Les thiols variétaux ont un impact sur l’arôme global de nombreux vins blancs, rosés, rouges et bières. Ils proviennent du métabolisme des précurseurs d’arômes non odorants par la levure au cours de la fermentation, via une β lyase carbone-soufre (CSL). Cependant, ce métabolisme dépend directement de l’internalisation des précurseurs d’arômes et de l’activité intracellulaire de la CSL. Par conséquent, l’activité globale de la CSL ne convertit en moyenne que 1% du total des précurseurs disponibles. Afin d’améliorer la conversion des précurseurs thiols pendant la vinification ou le brassage, nous avons étudié la possibilité d’utiliser de manière exogène l’enzyme CSL de Lactobacillus delbrueckii subsp. bulgaricus produite dans E. coli. Nous avons tout d’abord mis en place une méthode spectrophotométrique fiable pour contrôler son activité sur différents précurseurs d’arômes apparentés et nous avons étudié son activité en présence de divers analogues concurrents et à différentes valeurs de pH. Cette étude nous a permis de mettre en évidence les paramètres permettant de définir l’activité de la CSL et de comprendre la structure de la reconnaissance du substrat, ce qui ouvre la voie à l’utilisation de la CSL exogène pour la libération d’arômes dans la bière et le vin.

Cet axe de recherche, fortement soutenu par des collaborations industrielles, porte sur l’extraction de différentes matières naturelles avec une vision la plus éco-responsable possible, pour la production d’ingrédients naturels utilisables dans les domaines des parfums, des arômes, de la cosmétique, de la nutraceutique et même de la thérapeutique. Les matières naturelles extraites sont (axe 1) des plantes régionales oubliées (Elaeagnus x submacrophylla, Coronilla valentina ssp. Glauca) (axe 2) des plantes invasives (cactus, algues sargassum), mais aussi (axe 3) des déchets ou coproduits (résidus d’extraction de résine d’arbre, coquilles d’huîtres comestibles).

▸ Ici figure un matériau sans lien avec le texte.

(* ===== verification/Budget.v ===== *)
(** * The per-Forward resource budget ([src/internal/forward/budget.go])

    Connections, file descriptors and the pessimistic buffer reservation, as
    64-bit machine integers.  [Reserve] and [Release] run under the budget's
    mutex.  The abstract counterpart is a bounded counter of live sessions. *)

From Stdlib Require Import ZArith Lia.
From stdpp Require Import base tactics list option.
From S2P Require Import Prelude.

Open Scope Z_scope.

Definition PessimisticBufferBytesPerConnection : Z := 2 * 32 * 1024.

Inductive LimitKind : Type := LimitConnections | LimitFDs | LimitPessimisticBuffer.

Inductive BudgetError : Type :=
  | ENegativeLimit
  | BudgetExceeded (kind : LimitKind) (limit current : Z).

Record Limits : Type := mkLimits { MaxConnections : Z; MaxFDs : Z; MaxPessimisticBufferBytes : Z }.

Record Budget : Type := mkBudget { b_limits : Limits; b_connections : Z; b_fds : Z; b_bufferBytes : Z }.

Definition NewBudget (l : Limits) : result BudgetError Budget :=
  fail_if (MaxConnections l <? 0) || (MaxFDs l <? 0) || (MaxPessimisticBufferBytes l <? 0) with ENegativeLimit ;;
  Ok (mkBudget l 0 0 0).

Definition Reserve (b : Budget) : Budget * result BudgetError unit :=
  let l := b_limits b in
  if (0 <? MaxConnections l) && (MaxConnections l <=? b_connections b)
  then (b, Err (BudgetExceeded LimitConnections (MaxConnections l) (b_connections b)))
  else if (0 <? MaxFDs l) && (MaxFDs l <=? b_fds b)
  then (b, Err (BudgetExceeded LimitFDs (MaxFDs l) (b_fds b)))
  else if (0 <? MaxPessimisticBufferBytes l)
          && (MaxPessimisticBufferBytes l <? wrap_i64 (b_bufferBytes b + PessimisticBufferBytesPerConnection))
  then (b, Err (BudgetExceeded LimitPessimisticBuffer (MaxPessimisticBufferBytes l) (b_bufferBytes b)))
  else (mkBudget l (wrap_i64 (b_connections b + 1)) (wrap_i64 (b_fds b + 1))
          (wrap_i64 (b_bufferBytes b + PessimisticBufferBytesPerConnection)), Ok tt).

Definition Release (b : Budget) : Budget :=
  let c := if 0 <? b_connections b then wrap_i64 (b_connections b - 1) else b_connections b in
  let f := if 0 <? b_fds b then wrap_i64 (b_fds b - 1) else b_fds b in
  let n := wrap_i64 (b_bufferBytes b - PessimisticBufferBytesPerConnection) in
  mkBudget (b_limits b) c f (if n <? 0 then 0 else n).

(** [Snapshot] *)
Definition BudgetSnapshot (b : Budget) : Z * Z * Z := (b_connections b, b_fds b, b_bufferBytes b).

(** ** Specification: a bounded counter of live sessions *)

(** Room for one more session on every limited axis. *)
Definition has_room (l : Limits) (n : Z) : bool :=
  ((MaxConnections l =? 0) || (n + 1 <=? MaxConnections l))
  && ((MaxFDs l =? 0) || (n + 1 <=? MaxFDs l))
  && ((MaxPessimisticBufferBytes l =? 0)
      || ((n + 1) * PessimisticBufferBytesPerConnection <=? MaxPessimisticBufferBytes l)).

Inductive budget_op : Type := OpReserve | OpRelease.

Definition count_step (l : Limits) (n : Z) (op : budget_op) : Z :=
  match op with
  | OpReserve => if has_room l n then n + 1 else n
  | OpRelease => n - 1
  end.

Definition budget_step (b : Budget) (op : budget_op) : Budget :=
  match op with OpReserve => (Reserve b).1 | OpRelease => Release b end.

(** Every release is paired with an earlier successful reservation. *)
Fixpoint paired (l : Limits) (n : Z) (ops : list budget_op) : Prop :=
  match ops with
  | [] => True
  | op :: ops' => (op = OpRelease → 0 < n) ∧ paired l (count_step l n op) ops'
  end.

(** The budget represents [n] live sessions. *)
Definition represents (l : Limits) (b : Budget) (n : Z) : Prop :=
  b_limits b = l ∧ b_connections b = n ∧ b_fds b = n ∧ b_bufferBytes b = n * PessimisticBufferBytesPerConnection ∧
  0 ≤ n.

(** Fewer sessions than this, and no counter can overflow. *)
Definition session_bound : Z := 2 ^ 46.

Definition limits_ok (l : Limits) : Prop :=
  0 ≤ MaxConnections l ∧ 0 ≤ MaxFDs l ∧ 0 ≤ MaxPessimisticBufferBytes l.

(** ** Lemmas *)

Lemma Reserve_refines (l : Limits) (b : Budget) (n : Z) :
  limits_ok l → represents l b n → n < session_bound →
  represents l (Reserve b).1 (count_step l n OpReserve) ∧
  ((Reserve b).2 = Ok tt ↔ has_room l n = true) ∧
  (has_room l n = false → (Reserve b).1 = b).
Proof.
  intros (L1&L2&L3) (Hl&Hc&Hf&Hb&Hn) Hbd. unfold session_bound in Hbd.
  unfold Reserve, count_step, has_room, PessimisticBufferBytesPerConnection in *. cbv zeta. rewrite Hl, Hc, Hf, Hb.
  rewrite !wrap_i64_small by (unfold in_i64; lia).
  assert (Hm : (0 <? MaxConnections l) && (MaxConnections l <=? n) = negb ((MaxConnections l =? 0) || (n + 1 <=? MaxConnections l))) by lia.
  assert (Hm2 : (0 <? MaxFDs l) && (MaxFDs l <=? n) = negb ((MaxFDs l =? 0) || (n + 1 <=? MaxFDs l))) by lia.
  assert (Hm3 : (0 <? MaxPessimisticBufferBytes l) && (MaxPessimisticBufferBytes l <? n * (2 * 32 * 1024) + 2 * 32 * 1024)
    = negb ((MaxPessimisticBufferBytes l =? 0) || ((n + 1) * (2 * 32 * 1024) <=? MaxPessimisticBufferBytes l))) by lia.
  rewrite Hm, Hm2, Hm3.
  destruct ((MaxConnections l =? 0) || _); cbn [negb andb]; [|done].
  destruct ((MaxFDs l =? 0) || _); cbn [negb andb]; [|done].
  destruct ((MaxPessimisticBufferBytes l =? 0) || _); cbn [negb]; [|done].
  cbn [fst snd]. split; [|done]. unfold represents, PessimisticBufferBytesPerConnection. cbn. split_and!; (done || lia).
Qed.

Lemma Release_refines (l : Limits) (b : Budget) (n : Z) :
  represents l b n → 0 < n ≤ session_bound → represents l (Release b) (n - 1).
Proof.
  intros (Hl&Hc&Hf&Hb&Hn) Hbd. unfold session_bound in Hbd. unfold represents, Release, PessimisticBufferBytesPerConnection in *.
  cbv zeta. rewrite Hl, Hc, Hf, Hb. rewrite !wrap_i64_small by (unfold in_i64; lia).
  rewrite (proj2 (Z.ltb_lt 0 n)) by lia. cbn [b_limits b_connections b_fds b_bufferBytes].
  rewrite (proj2 (Z.ltb_ge _ 0)) by lia. split_and!; (done || lia).
Qed.

Lemma budget_run (ops : list budget_op) (l : Limits) (b : Budget) (n : Z) :
  limits_ok l → represents l b n → paired l n ops → n + Z.of_nat (length ops) ≤ session_bound →
  represents l (fold_left budget_step ops b) (fold_left (count_step l) ops n).
Proof.
  intros Hl. revert b n; induction ops as [|op ops IH]; intros b n Hr Hp Hbd; [done|].
  cbn [fold_left paired length] in *. destruct Hp as [Hop Hp].
  assert (Hn : 0 ≤ n) by apply Hr. apply IH; [|done|].
  - destruct op; [apply Reserve_refines; (done || lia)|]. apply Release_refines; [done|]. specialize (Hop eq_refl). lia.
  - destruct op; unfold count_step; [destruct (has_room l n)|]; lia.
Qed.

Lemma count_within (ops : list budget_op) (l : Limits) (n : Z) :
  limits_ok l → 0 ≤ n →
  (0 < MaxConnections l → n ≤ MaxConnections l) → (0 < MaxFDs l → n ≤ MaxFDs l) →
  (0 < MaxPessimisticBufferBytes l → n * PessimisticBufferBytesPerConnection ≤ MaxPessimisticBufferBytes l) →
  paired l n ops →
  let m := fold_left (count_step l) ops n in
  (0 < MaxConnections l → m ≤ MaxConnections l) ∧ (0 < MaxFDs l → m ≤ MaxFDs l) ∧
  (0 < MaxPessimisticBufferBytes l → m * PessimisticBufferBytesPerConnection ≤ MaxPessimisticBufferBytes l).
Proof.
  intros Hl. revert n; induction ops as [|op ops IH]; intros n Hn H1 H2 H3 Hp; [done|].
  cbn [fold_left paired] in *. destruct Hp as [Hop Hp]. unfold limits_ok, PessimisticBufferBytesPerConnection in *.
  assert (Hc : count_step l n op = n ∨ count_step l n op = n - 1 ∧ 0 < n ∨
    count_step l n op = n + 1 ∧ has_room l n = true).
  { unfold count_step. destruct op; [destruct (has_room l n); auto|]. right. left. auto. }
  apply IH; try done.
  all: destruct Hc as [->|[[-> ?]|[-> Hr]]]; try lia; unfold has_room, PessimisticBufferBytesPerConnection in Hr; lia.
Qed.

(** ** Properties *)

(** The budget refines a bounded counter of live sessions.  For limits
    that are not negative and fewer than 2^46 sessions, over every sequence of
    reservations and paired releases: the three counters are exactly the number
    of live sessions (times 64 KiB for the buffer), no limited axis is ever
    exceeded, and the next reservation succeeds exactly when every limited axis
    has room, changing nothing otherwise. *)
Theorem budget_refines_counter (l : Limits) (ops : list budget_op) :
  limits_ok l → paired l 0 ops → Z.of_nat (length ops) < session_bound →
  let b := fold_left budget_step ops (mkBudget l 0 0 0) in
  let n := fold_left (count_step l) ops 0 in
  NewBudget l = Ok (mkBudget l 0 0 0) ∧ represents l b n ∧
  (0 < MaxConnections l → b_connections b ≤ MaxConnections l) ∧ (0 < MaxFDs l → b_fds b ≤ MaxFDs l) ∧
  (0 < MaxPessimisticBufferBytes l → b_bufferBytes b ≤ MaxPessimisticBufferBytes l) ∧
  ((Reserve b).2 = Ok tt ↔ has_room l n = true) ∧ (has_room l n = false → (Reserve b).1 = b).
Proof.
  intros Hl Hp Hlen b n. pose proof Hl as (?&?&?).
  assert (Hz : represents l (mkBudget l 0 0 0) 0) by done.
  pose proof (budget_run ops l _ 0 Hl Hz Hp ltac:(lia)) as Hr. fold b n in Hr.
  destruct (count_within ops l 0 Hl ltac:(lia) ltac:(lia) ltac:(lia) ltac:(unfold PessimisticBufferBytesPerConnection; lia) Hp) as (B1&B2&B3).
  fold n in B1, B2, B3.
  assert (Hn : n ≤ Z.of_nat (length ops)).
  { assert (Hgo : ∀ ops m, fold_left (count_step l) ops m ≤ m + Z.of_nat (length ops)).
    { clear. induction ops as [|op ops IH]; intros m; cbn [fold_left length]; [lia|].
      specialize (IH (count_step l m op)). assert (count_step l m op ≤ m + 1); [|lia].
      unfold count_step. destruct op; [destruct (has_room l m)|]; lia. }
    specialize (Hgo ops 0). fold n in Hgo. lia. }
  destruct (Reserve_refines l b n Hl Hr ltac:(lia)) as (_&R2&R3).
  pose proof Hr as (_&Hc&Hf&Hb&_). rewrite Hc, Hf, Hb. split_and!; try done.
  unfold NewBudget. rewrite !(proj2 (Z.ltb_ge _ 0)) by lia. done.
Qed.

Lemma budget_refines_counter_witness :
  represents (mkLimits 2 0 0) (fold_left budget_step [OpReserve; OpReserve; OpReserve; OpRelease] (mkBudget (mkLimits 2 0 0) 0 0 0)) 1.
Proof.
  refine (proj1 (proj2 (budget_refines_counter (mkLimits 2 0 0) [OpReserve; OpReserve; OpReserve; OpRelease] _ _ _))).
  - unfold limits_ok. cbn. lia.
  - cbn. repeat split; try discriminate; lia.
  - vm_compute. reflexivity.
Defined.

Au-delà de l’identification minutieuse des composés d’intérêt, les approches de valorisation biologique actuellement développées portent sur les activités anti-oxydantes, anti-inflammatoires, cicatrisantes et autres activités enzymatiques en lien avec des revendications dans le domaine de la cosmétique ou des dispositifs médicaux.

Les membres de l’équipe

Florine CAVELIER

DIRECTRICE

Florine Cavelier est directrice de recherche CNRS à l’Institut des biomolécules Max Mousseron (IBMM) à Montpellier (France). Elle a obtenu son doctorat en chimie organique à l’université de Montpellier en 1989 en travaillant sur les lanthionines, des peptides contenant un motif thioéther ayant des propriétés antibiotiques. Elle a passé deux ans en tant que membre de la Royal Society au laboratoire Dyson Perrins à Oxford (avec le professeur Jack Baldwin), où elle a étudié la biosynthèse de l’iso-pénicilline. Elle a ensuite obtenu un poste de chargée de recherche au Centre National de la Recherche Scientifique (CNRS) et a été promue directrice de recherche en 2003. Elle dirige actuellement l’équipe « Synthèse stéréosélective et acides aminés non naturels » à l’IBMM. Elle a été membre du conseil d’administration (2007-2022) et présidente (2011-2013) du « Groupe français des peptides et protéines ». Elle a été élue représentante française au Conseil de la Société européenne des peptides (2012-2020) et a été nommée au Comité Exécutif de l’EPS en tant que responsable des affaires scientifiques (depuis 2020). Ses recherches portent sur les acides aminés non naturels (y compris les acides aminés contenant du silicium) capables de moduler les propriétés des peptides biologiquement actifs et d’augmenter leur stabilité protéolytique.